### [TASK INSTRUCTIONS]
Copy each line below without leaving any out.

### [DATA PROVIDED]
(** X10. With no batch size given the size is 1, which divides every sample
    count: the check of line 46 passes and the run ends neither in
    [AssertionError] nor in [ZeroDivisionError]. *)
Theorem absent_batch_size_passes_the_check (E : Collab) (cfg : Config)
        (w : World) :
  batch_size cfg = None ->
  check_divisible (nsamples cfg) (resolve_batch_size (batch_size cfg)) w
  = (Return tt, w)
  /\ exists e w',
      interact_model E cfg w = (Raise e, w')
      /\ e <> AssertionError /\ e <> ZeroDivisionError.
Proof.
  intros Hb. split.
  - rewrite Hb. unfold check_divisible, bind, py_mod. cbn.
    now rewrite Z.mod_1_r.
  - destruct (interact_model_path E cfg w) as (e & w' & Hr & Hp).
    exists e, w'. split; [exact Hr|].
    destruct Hp as [H0|_ Hm| | | |]; rewrite ?Hb in *; cbn in *;
      try (split; discriminate); try discriminate.
    + rewrite Z.mod_1_r in Hm. congruence.
    + split; now destruct (1 <=? _)%Z.
Qed.

Lemma absent_batch_size_passes_the_check_witness :
  batch_size (config_of 7 None None) = None
  /\ check_divisible 7 1 (initial []) = (Return tt, initial []).
Proof.
  assert (H : batch_size (config_of 7 None None) = None) by reflexivity.
  split; [exact H|].
  exact (proj1 (absent_batch_size_passes_the_check
                  toy (config_of 7 None None) (initial []) H)).
Defined.

(** X11. A configuration that fails the checks of lines 44-56 has no effect
    at all: the run ends in [ZeroDivisionError], [AssertionError] or the
    [ValueError] of line 56 with the world as it was. *)
Theorem invalid_config_has_no_effect (E : Collab) (cfg : Config) (w : World) :
  valid_config E cfg = false ->
  exists e,
    interact_model E cfg w = (Raise e, w)
    /\ (e = ZeroDivisionError \/ e = AssertionError
        \/ e = ValueError "Can't get samples longer than window size: %s"
                          (hparams_n_ctx E (model_name cfg))).
Proof.
  intros Hv.
  destruct (interact_model_path E cfg w) as (e & w' & Hr & Hp).
  destruct Hp; try congruence; (eexists; split; [exact Hr | auto]).
Qed.

Lemma invalid_config_has_no_effect_witness :
  valid_config toy (config_of 3 (Some 2%Z) (Some example_url)) = false
  /\ exists e,
      interact_model toy (config_of 3 (Some 2%Z) (Some example_url))
                     (initial ["hello"])
      = (Raise e, initial ["hello"])
      /\ (e = ZeroDivisionError \/ e = AssertionError
          \/ e = ValueError "Can't get samples longer than window size: %s"
                            1024).
Proof.
  assert (H : valid_config toy (config_of 3 (Some 2%Z) (Some example_url))
              = false) by reflexivity.
  split; [exact H|].
  exact (invalid_config_has_no_effect
           toy (config_of 3 (Some 2%Z) (Some example_url)) (initial ["hello"]) H).
Defined.

(** X12. With a truthy prompt URL the run never touches the console: no
    line of input is taken, no prompt is shown and nothing is printed, and
    at most one fetch is made. *)
Theorem url_mode_leaves_the_console_alone (E : Collab) (cfg : Config)
        (w : World) :
  truthy (prompt_url cfg) = true ->
  exists e w',
    interact_model E cfg w = (Raise e, w')
    /\ stdin w' = stdin w
    /\ count is_input w' = count is_input w
    /\ count is_print w' = count is_print w
    /\ count is_http_get w' <= S (count is_http_get w).
Proof.
  intros Ht.
  destruct (interact_model_path E cfg w) as (e & w' & Hr & Hp).
  exists e, w'. split; [exact Hr|].
  destruct Hp; try congruence; try (repeat split; lia).
  repeat split; rewrite (count_app _ (stdin w)); cbn; destruct w; cbn; lia.
Qed.

Lemma url_mode_leaves_the_console_alone_witness :
  truthy (prompt_url (config_of 1 (Some 1%Z) (Some example_url))) = true
  /\ exists e w',
      interact_model toy (config_of 1 (Some 1%Z) (Some example_url))
                     (initial ["hello"])
      = (Raise e, w')
      /\ stdin w' = ["hello"]
      /\ count is_input w' = 0
      /\ count is_print w' = 0
      /\ count is_http_get w' <= 1.
Proof.
  assert (H : truthy (prompt_url (config_of 1 (Some 1%Z) (Some example_url)))
              = true) by reflexivity.
  split; [exact H|].
  exact (url_mode_leaves_the_console_alone
           toy (config_of 1 (Some 1%Z) (Some example_url)) (initial ["hello"]) H).
Defined.

(** X13. With no prompt URL, or with the empty string as URL, the run never
    fetches anything and never enters [get_batches]. *)
Theorem interactive_mode_never_fetches (E : Collab) (cfg : Config)
        (w : World) :
  truthy (prompt_url cfg) = false ->
  exists e w',
    interact_model E cfg w = (Raise e, w')
    /\ count is_http_get w' = count is_http_get w
    /\ count is_get_batches w' = count is_get_batches w.
Proof.
  intros Ht.
  destruct (interact_model_path E cfg w) as (e & w' & Hr & Hp).
  exists e, w'. split; [exact Hr|].
  destruct Hp as [| | |url Hv Hu Hne| |]; try (split; reflexivity).
  - exfalso. rewrite Hu in Ht. cbn in Ht.
    apply negb_false_iff, String.eqb_eq in Ht. contradiction.
  - split; rewrite (count_app _ (stdin w)); cbn [filter is_http_get is_get_batches];
      rewrite filter_reprompts by reflexivity; destruct w; cbn; lia.
  - split; rewrite (count_app _ (stdin w)); cbn [filter is_http_get is_get_batches];
      rewrite filter_reprompts by reflexivity; destruct w; cbn; lia.
Qed.

Lemma interactive_mode_never_fetches_witness :
  truthy (prompt_url (config_of 1 (Some 1%Z) (Some ""))) = false
  /\ exists e w',
      interact_model toy (config_of 1 (Some 1%Z) (Some "")) (initial ["hello"])
      = (Raise e, w')
      /\ count is_http_get w' = 0
      /\ count is_get_batches w' = 0.
Proof.
  assert (H : truthy (prompt_url (config_of 1 (Some 1%Z) (Some ""))) = false)
    by reflexivity.
  split; [exact H|].
  exact (interactive_mode_never_fetches
           toy (config_of 1 (Some 1%Z) (Some "")) (initial ["hello"]) H).
Defined.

### [SOLUTION FOR THIS PROBLEM]
(** X10. With no batch size given the size is 1, which divides every sample
    count: the check of line 46 passes and the run ends neither in
    [AssertionError] nor in [ZeroDivisionError]. *)
Theorem absent_batch_size_passes_the_check (E : Collab) (cfg : Config)
        (w : World) :
  batch_size cfg = None ->
  check_divisible (nsamples cfg) (resolve_batch_size (batch_size cfg)) w
  = (Return tt, w)
  /\ exists e w',
      interact_model E cfg w = (Raise e, w')
      /\ e <> AssertionError /\ e <> ZeroDivisionError.
Proof.
  intros Hb. split.
  - rewrite Hb. unfold check_divisible, bind, py_mod. cbn.
    now rewrite Z.mod_1_r.
  - destruct (interact_model_path E cfg w) as (e & w' & Hr & Hp).
    exists e, w'. split; [exact Hr|].
    destruct Hp as [H0|_ Hm| | | |]; rewrite ?Hb in *; cbn in *;
      try (split; discriminate); try discriminate.
    + rewrite Z.mod_1_r in Hm. congruence.
    + split; now destruct (1 <=? _)%Z.
Qed.

Lemma absent_batch_size_passes_the_check_witness :
  batch_size (config_of 7 None None) = None
  /\ check_divisible 7 1 (initial []) = (Return tt, initial []).
Proof.
  assert (H : batch_size (config_of 7 None None) = None) by reflexivity.
  split; [exact H|].
  exact (proj1 (absent_batch_size_passes_the_check
                  toy (config_of 7 None None) (initial []) H)).
Defined.

(** X11. A configuration that fails the checks of lines 44-56 has no effect
    at all: the run ends in [ZeroDivisionError], [AssertionError] or the
    [ValueError] of line 56 with the world as it was. *)
Theorem invalid_config_has_no_effect (E : Collab) (cfg : Config) (w : World) :
  valid_config E cfg = false ->
  exists e,
    interact_model E cfg w = (Raise e, w)
    /\ (e = ZeroDivisionError \/ e = AssertionError
        \/ e = ValueError "Can't get samples longer than window size: %s"
                          (hparams_n_ctx E (model_name cfg))).
Proof.
  intros Hv.
  destruct (interact_model_path E cfg w) as (e & w' & Hr & Hp).
  destruct Hp; try congruence; (eexists; split; [exact Hr | auto]).
Qed.

Lemma invalid_config_has_no_effect_witness :
  valid_config toy (config_of 3 (Some 2%Z) (Some example_url)) = false
  /\ exists e,
      interact_model toy (config_of 3 (Some 2%Z) (Some example_url))
                     (initial ["hello"])
      = (Raise e, initial ["hello"])
      /\ (e = ZeroDivisionError \/ e = AssertionError
          \/ e = ValueError "Can't get samples longer than window size: %s"
                            1024).
Proof.
  assert (H : valid_config toy (config_of 3 (Some 2%Z) (Some example_url))
              = false) by reflexivity.
  split; [exact H|].
  exact (invalid_config_has_no_effect
           toy (config_of 3 (Some 2%Z) (Some example_url)) (initial ["hello"]) H).
Defined.

(** X12. With a truthy prompt URL the run never touches the console: no
    line of input is taken, no prompt is shown and nothing is printed, and
    at most one fetch is made. *)
Theorem url_mode_leaves_the_console_alone (E : Collab) (cfg : Config)
        (w : World) :
  truthy (prompt_url cfg) = true ->
  exists e w',
    interact_model E cfg w = (Raise e, w')
    /\ stdin w' = stdin w
    /\ count is_input w' = count is_input w
    /\ count is_print w' = count is_print w
    /\ count is_http_get w' <= S (count is_http_get w).
Proof.
  intros Ht.
  destruct (interact_model_path E cfg w) as (e & w' & Hr & Hp).
  exists e, w'. split; [exact Hr|].
  destruct Hp; try congruence; try (repeat split; lia).
  repeat split; rewrite (count_app _ (stdin w)); cbn; destruct w; cbn; lia.
Qed.

Lemma url_mode_leaves_the_console_alone_witness :
  truthy (prompt_url (config_of 1 (Some 1%Z) (Some example_url))) = true
  /\ exists e w',
      interact_model toy (config_of 1 (Some 1%Z) (Some example_url))
                     (initial ["hello"])
      = (Raise e, w')
      /\ stdin w' = ["hello"]
      /\ count is_input w' = 0
      /\ count is_print w' = 0
      /\ count is_http_get w' <= 1.
Proof.
  assert (H : truthy (prompt_url (config_of 1 (Some 1%Z) (Some example_url)))
              = true) by reflexivity.
  split; [exact H|].
  exact (url_mode_leaves_the_console_alone
           toy (config_of 1 (Some 1%Z) (Some example_url)) (initial ["hello"]) H).
Defined.

(** X13. With no prompt URL, or with the empty string as URL, the run never
    fetches anything and never enters [get_batches]. *)
Theorem interactive_mode_never_fetches (E : Collab) (cfg : Config)
        (w : World) :
  truthy (prompt_url cfg) = false ->
  exists e w',
    interact_model E cfg w = (Raise e, w')
    /\ count is_http_get w' = count is_http_get w
    /\ count is_get_batches w' = count is_get_batches w.
Proof.
  intros Ht.
  destruct (interact_model_path E cfg w) as (e & w' & Hr & Hp).
  exists e, w'. split; [exact Hr|].
  destruct Hp as [| | |url Hv Hu Hne| |]; try (split; reflexivity).
  - exfalso. rewrite Hu in Ht. cbn in Ht.
    apply negb_false_iff, String.eqb_eq in Ht. contradiction.
  - split; rewrite (count_app _ (stdin w)); cbn [filter is_http_get is_get_batches];
      rewrite filter_reprompts by reflexivity; destruct w; cbn; lia.
  - split; rewrite (count_app _ (stdin w)); cbn [filter is_http_get is_get_batches];
      rewrite filter_reprompts by reflexivity; destruct w; cbn; lia.
Qed.

Lemma interactive_mode_never_fetches_witness :
  truthy (prompt_url (config_of 1 (Some 1%Z) (Some ""))) = false
  /\ exists e w',
      interact_model toy (config_of 1 (Some 1%Z) (Some "")) (initial ["hello"])
      = (Raise e, w')
      /\ count is_http_get w' = 0
      /\ count is_get_batches w' = 0.
Proof.
  assert (H : truthy (prompt_url (config_of 1 (Some 1%Z) (Some ""))) = false)
    by reflexivity.
  split; [exact H|].
  exact (interactive_mode_never_fetches
           toy (config_of 1 (Some 1%Z) (Some "")) (initial ["hello"]) H).
Defined.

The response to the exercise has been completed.